Donald Trump may be trying to mount an insanity defense
In one of the Batman movies, a big city mobster, who knows he’s going to prison for his crimes, tries a coerce a corrupt doctor into helping him create an insanity defense so he won’t have to stand trial. That movie scene, in which the doctor turned into a super villain instead of helping the mobster, doesn’t give us much real world guidance. But thanks to Donald Trump, it’s at least remotely possible we’re about to find out whether it would have worked.
Over the past months in general, and the past week in particular, Donald Trump has alternated between behaving in aggressively demented fashion and passively vacant fashion. One day he’s tweeting the kind of perversely vulgar and threatening things that would get anyone else suspended from Twitter. The next day he’s seen on video physically wandering off with a blank look on his face yet again, only to have his handlers try to corral him back to where he was supposed to be.
Either Trump’s mental competence is collapsing by the day, or he’s doing one hell of a job of faking a full-scale mental and psychological collapse. It’s become so glaring that one of the most common debates among the public right now is whether or not he’s faking it. I couldn’t tell you whether he is or not. But if he is pretending, it’s because he wants people to think he’s mentally incompetent.

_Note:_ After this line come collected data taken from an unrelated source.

(** * datadasher: a query tool over movie tables

    Shallow embedding of [datadasher.py] (class [MovieDB], the curated
    Disney data set) and [extra/datascrapper.py] (class [MovieFilter], the
    broader scraped data set), and the properties of their loader, filter,
    sort and display operations.

    Modelling conventions.
    - Text is [string] (8-bit characters); [str.upper] acts on the ASCII
      letters.
    - A number is the rational it denotes ([Q]).  A Python float is a
      binary64 number: [Py.binary64] rounds a rational to the nearest one,
      ties to the even one, and the two infinities are written [Py.huge]
      and [- Py.huge] (that is [2^1024], the first magnitude binary64 does
      not hold), so that the order and the equality of floats are those of
      [Q]; the operations that treat an infinity apart test [Py.isinf].
      The numbers of a table are values binary64 holds.  The float that is
      not a number is the missing value below; as an argument of the command
      line it is left out.
    - A pandas [DataFrame] is a list of column labels and a list of rows,
      each row an index label and its cells; a [Series] is the list of the
      cells of one column.  The missing value (NaN, NaT, None) is [NaN].
    - Python exceptions are the [Raise] results of the [result] type.
    - Frames live in a store and are handled through references, so that
      copying, deriving and updating a frame are different things.
    - Library code the programs call but do not contain is a parameter of
      the definitions that use it: the regular-expression search, the
      reader of number literals, [int] on a text and the text of a float.
    - [sort_values] is called with its default [kind], numpy's quicksort;
      its kernel is embedded as it is written in numpy (module [Numpy]) and
      is proved to put keys of one kind in order ([argsort_sorts]).  That
      kernel is the one numpy runs on columns of texts; on columns of
      numbers numpy may run a vectorised kernel instead, which also sorts
      but may leave equal keys in another order: nothing below states the
      order of equal numbers. *)

From Stdlib Require Import List String Ascii ZArith QArith Bool Lia Arith.
From Stdlib Require Import Permutation Sorted Lqa Qabs Qpower.
Import ListNotations.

So if Donald Trump is faking this, it may be because he wants to be thrown out of office so he can go back to being a private citizen, which he seemed to enjoy far more. Or it could be that he and his quack attorneys and quack doctors are indeed trying to set up a potential insanity defense for once he’s gone from office and he’s ultimately tried in a courtroom for everything from collusion to obstruction to financial crimes. At this point nothing would surprise anyone – even if his quack doctor turned into a super villain.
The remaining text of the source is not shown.